Archive for the ‘Innovation’ Category

Last year I got excited when I saw news telling that there will be new mobile service at the skiing resort we were planning to go. You know, while seeing all the hype exactly ten years ago, it’s about time for those services to emerge. Branded as Levi Digit the promise in the story was to give relevant special offers, table reservations, maps and all other information to your mobile.

Now six months later, while actually being at Levi, the skiing resort, it was time to test what they had to offer.

It starts all quite fine. There are ads for the mobile service in the resort magazine as well as in the ski bus. Cool. I enter mobi.levi.fi – a bit too long address for mobile use, but it’s doable (no, m.levi.fi does not work).

First thing I notice is that’s all in Finnish. No English version available.

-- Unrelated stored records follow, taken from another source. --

(* ===== verification/MkRun.v ===== *)
(** * Formatting a volume, from the start to the end

    The root hierarchy table, the maintenance files, the superblock and the
    bitmaps, put together to what [mkfs] leaves on the device. *)
From S2P Require Import Prelude Posix Bitmap LinkList UdbfsTypes Layout Content Persist.
From S2P Require Import MountSpec MkTypes MkFile MkTable Mkfs MkWrite MkClose MkColumns.
From S2P Require Import MkFormat MkVolume.
From Stdlib Require String.
Import String.StringSyntax.
Local Open Scope string_scope.
Local Open Scope Z_scope.

(** ** The root table, byte for byte *)

Definition ascii_bytes (text : String.string) : list Z :=
  map (λ a, Z.of_nat (Ascii.nat_of_ascii a)) (String.list_ascii_of_string text).

(** [struct __udbfs_table_column]: 40 words of 4 bytes, the last one split
    into four bytes - the length of the name, its 31 characters (behind the
    name whatever was in memory), the count, the size, four words of zeros,
    the offset in a record, and index in a list, properties, type, shift. *)
Definition column_record (name : String.string) (datatype size count list_index offset junk : Z) : list Z :=
  let text := ascii_bytes name in
  le_bytes 4 (zlen text) ++ (text ≫= le_bytes 4) ++ (replicate (31 - length text) junk ≫= le_bytes 4) ++
  le_bytes 4 count ++ le_bytes 4 size ++ replicate 16 0 ++ le_bytes 4 offset ++ [list_index; 0; datatype; 0].

(** The header, with records of 1052 bytes and five columns, and the columns:
    type 6 is a word of 32 bits, type 0x11 a text.  All five are aligned to 32
    bits, so the sort leaves them as they are linked, the last one added
    first. *)
Definition root_table_bytes (junk : Z) : list Z :=
  replicate 16 0 ++ le_bytes 4 1052 ++ replicate 12 0 ++ le_bytes 2 5 ++ [0; 0] ++
  column_record "parents" 6 1 4 0 0 junk ++
  column_record "row_id" 6 1 1 0 16 junk ++
  column_record "name" 0x11 255 1 1 20 junk ++
  column_record "table_id" 6 1 1 0 1044 junk ++
  column_record "id" 6 1 1 0 1048 junk.

(** The size of the table file, and the blocks it takes. *)
Definition root_size : Z := 36 + 5 * 160.
Definition root_blocks (s : Z) : Z := (root_size + 2 ^ (s + 7) - 1) / 2 ^ (s + 7).

(** A column without its link and its place. *)
Definition bare (c : column_desc) : column_desc := unplaced (unlinked c).
Definition columns_are (m : gmap loc column_desc) (l : list loc) (cs : list column_desc) : Prop :=
  Forall2 (λ x c, bare <$> m !! x = Some c) l cs.

Definition root_column (name : String.string) (datatype size count list_index bits junk : Z) : column_desc :=
  let text := ascii_bytes name in
  ColumnDesc None (Column (zlen text) (text ++ replicate (31 - length text) junk) count size 0 0 0 0 0
    list_index 0 datatype 0) bits 32.
Definition root_columns (junk : Z) : list column_desc :=
  [root_column "parents" 6 1 4 0 128 junk; root_column "row_id" 6 1 1 0 32 junk;
   root_column "name" 0x11 255 1 1 8192 junk; root_column "table_id" 6 1 1 0 32 junk;
   root_column "id" 6 1 1 0 32 junk].

Lemma encode_root_column name datatype size count list_index bits junk offset :
  u8 list_index = list_index → u8 datatype = datatype →
  encode_column (set_c_shift 0 (set_c_offset offset (cd_column (root_column name datatype size count list_index bits junk)))) =
  column_record name datatype size count list_index offset junk.
Proof.
  intros E1 E2. unfold root_column, column_record, encode_column.
  cbn [set_c_shift set_c_offset cd_column c_name_length c_name c_count c_size_or_enumeration c_acl c_compression
    c_encryption c_sequence c_offset c_list_index c_properties c_type c_shift].
  rewrite E1, E2, bind_cons, !bind_app, <- !app_assoc. by do 3 f_equal.
Qed.

(** The columns of [cs] as they lie in a record from bit [base] on. *)
Fixpoint columns_image (base : Z) (cs : list column_desc) : list Z :=
  match cs with
  | [] => []
  | c :: cs => encode_column (set_c_shift (base mod 8) (set_c_offset (base / 8) (cd_column c))) ++
      columns_image (base + cd_encoded_size c) cs
  end.

Lemma columns_image_ok m base l cs :
  placed m base l → columns_are m l cs → l ≫= column_bytes m = columns_image base cs.
Proof.
  intros Hp Hc. revert base Hp. induction Hc as [|x c l cs Hx _ IH]; intros base Hp; [done|].
  destruct Hp as [(c' & Hm & Hs & Ho) Hp]. rewrite bind_cons. cbn [columns_image].
  unfold encoded in Hp. rewrite Hm in Hx, Hp. apply (inj Some) in Hx. cbn [fmap option_fmap option_map from_option id] in Hp.
  rewrite (IH _ Hp). subst c. f_equal.
  unfold column_bytes. rewrite Hm. cbn [fmap option_fmap option_map from_option id].
  assert (base / 8 = c_offset (cd_column c') ∧ base mod 8 = c_shift (cd_column c')) as [-> ->].
  { split; symmetry; [apply Z.div_unique with (c_shift (cd_column c'))|apply Z.mod_unique with (c_offset (cd_column c'))]; lia. }
  by destruct c' as [? [] ? ?].
Qed.

Lemma columns_are_same m m' l cs : same_contents m m' → columns_are m l cs → columns_are m' l cs.
Proof. intros Hs H. eapply Forall2_impl; [exact H|]. intros x c <-. apply (Hs x). Qed.

Lemma columns_are_bnd m l cs b :
  columns_are m l cs → Forall (λ c, cd_natural_boundary c = b) cs → descending m l.
Proof.
  intros H Hb. assert (Forall (λ x, bnd m x = b) l) as Hl.
  { induction H as [|x c l cs Hx H IH]; [constructor|]. apply Forall_cons in Hb as [Hc Hb].
    constructor; [|by apply IH]. unfold bnd. destruct (m !! x); [|done]. by apply (inj Some) in Hx; subst c. }
  clear H Hb. induction Hl as [|x l Hx Hl IH]; constructor; [done|].
  eapply Forall_impl; [exact Hl|]. intros y Hy. cbn beta in *. lia.
Qed.

Lemma columns_image_cons base name datatype size count list_index bits junk cs :
  base mod 8 = 0 → u8 list_index = list_index → u8 datatype = datatype →
  columns_image base (root_column name datatype size count list_index bits junk :: cs) =
  column_record name datatype size count list_index (base / 8) junk ++ columns_image (base + bits) cs.
Proof. intros E1 E2 E3. cbn [columns_image]. by rewrite E1, encode_root_column. Qed.

Lemma root_image junk :
  encode_table (table_header (round_record 8416 2) 5) ++ columns_image 0 (root_columns junk) = root_table_bytes junk.
Proof. unfold root_columns. by rewrite !columns_image_cons by done. Qed.

(** ** The columns of a new table *)

(** No column lies at an address still to be handed out. *)
Definition fresh_cols (k : mkstate) : Prop :=
  ∀ x, (k_next_loc k ≤ x)%positive → k_cols k !! x = None.

Lemma clist_push m p l x c :
  clist m p l → m !! x = None → clist (<[x := set_cd_next p c]> m) (Some x) (x :: l).
Proof.
  intros [Hl Hnd] Hx. assert (x ∉ l) as Hxl.
  { intros Hin. destruct (cseg_mem _ _ _ _ _ Hl Hin) as [? ?]. congruence. }
  split; [|by apply NoDup_cons]. split; [done|]. eexists. split; [apply lookup_insert_eq|].
  eapply cseg_frame; [|exact Hl]. intros y Hy. rewrite lookup_insert_ne; [done|]. by intros ->.
Qed.

Lemma add_column_ok k t l id name datatype size count list_index u b sz :
  fresh_cols k → k_mallocs k = [] → table_ok k t l id →
  type_size (u8 datatype) = Some (u, b) →
  sz = column_size (u8 datatype) u (u32 size) (u32 count) → 0 ≤ sz →
  let x := k_next_loc k in
  ∃ t' c, add_column t name datatype size count list_index k =
      Ok (0, t') (set_k_cols (<[x := c]> (k_cols k)) (set_k_next_loc (Pos.succ x) k)) ∧
    let k' := set_k_cols (<[x := c]> (k_cols k)) (set_k_next_loc (Pos.succ x) k) in
    table_ok k' t' (x :: l) id ∧ fresh_cols k' ∧
    (∀ cs, columns_are (k_cols k) l cs → columns_are (k_cols k') (x :: l) (bare c :: cs)) ∧
    (let name_length := if 31 <? u32 (zlen name) then 31 else u32 (zlen name) in
     let text := map widen_char (take (Z.to_nat name_length) name) in
     bare c = ColumnDesc None (Column name_length (text ++ replicate (31 - length text) (u32 (k_junk k))) (u32 count) (u32 size)
       0 0 0 0 0 (u8 list_index) 0 (u8 datatype) 0) sz b) ∧
    total_bits (k_cols k') (x :: l) = sz + total_bits (k_cols k) l.
Proof.
  intros Hfr Hm [Hl Hnm Hsz Htab Hfile] Hty Es Hpos x.
  assert (k_cols k !! x = None) as Hx by (apply Hfr; lia).
  assert (x ∉ l) as Hxl.
  { intros Hin. destruct (cseg_mem _ _ _ _ _ (proj1 Hl) Hin) as [? ?]. congruence. }
  unfold add_column. step_with (malloc_ok k Hm). cbn [negb]. steps. cbv zeta. rewrite Hty, <- Es.
  unfold put_column. steps. eexists _, _. split; [reflexivity|]. cbv zeta.
  match goal with |- context [<[_ := ?d]> _] => set (c := d) end.
  split; [split|split]; try done.
  - cbn [k_cols set_k_cols tab_cols set_tab_cols]. apply (clist_push (k_cols k) (tab_cols t) l x c Hl Hx).
  - constructor.
    + exists c. split; [apply lookup_insert_eq|]. unfold c. cbn [cd_column c_name].
      rewrite length_app, length_replicate, length_map, length_take.
      assert (u32 (zlen name) ≤ zlen name) as Hu.
      { unfold u32. apply Z.mod_le; [apply zlen_nonneg|lia]. }
      pose proof (u32_range (zlen name)).
      unfold zlen in *. destruct (Z.ltb_spec 31 (u32 (Z.of_nat (length name)))); lia.
    + eapply Forall_impl; [exact Hnm|]. intros y (c' & Hy & Hlen). exists c'. split; [|done].
      cbn [k_cols set_k_cols]. rewrite lookup_insert_ne; [done|]. congruence.
  - intros y. unfold encoded. cbn [k_cols set_k_cols]. destruct (decide (y = x)) as [->|].
    + by rewrite lookup_insert_eq.
    + rewrite lookup_insert_ne by done. apply Hsz.
  - intros y Hy. cbn [k_next_loc k_cols set_k_cols set_k_next_loc] in *. fold x in Hy.
    rewrite lookup_insert_ne by lia. apply Hfr. fold x. lia.
  - split; [|split; [done|]].
    { intros cs Hcs. constructor; [cbn [k_cols set_k_cols]; by rewrite lookup_insert_eq|].
      clear -Hcs Hxl. induction Hcs as [|y d l cs Hy _ IH]; constructor; [|apply IH; set_solver].
      cbn [k_cols set_k_cols]. rewrite lookup_insert_ne by set_solver. done. }
    cbn [total_bits k_cols set_k_cols]. f_equal.
    + unfold encoded. by rewrite lookup_insert_eq.
    + apply total_bits_frame. intros y Hy. rewrite lookup_insert_ne; [done|]. by intros ->.
Qed.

Oh no. Well luckily I happen to understand this language, but the tourists don’t.

The list of the sponsors looks promising. The mobile operator Sonera must have made sure the mobile service is really cool, and hey, Carlsberg could have some location-aware special offers for great skiers!

“Sää” is Weather in Finnish. Let’s see what’s the weather tomorrow.

Not too bad for skiing weather. But this does not tell me should I go to the slope in the morning while it’s still in good shape, and whether I can still cross-country ski in the afternoon.

All right… let’s not make too quick conclusions. I try the remaining pages for general information and slope information. Must say I’m quite disappointed.

Conclusions are clear. This “service” is clearly done by an “ad agency”. No doubt about that.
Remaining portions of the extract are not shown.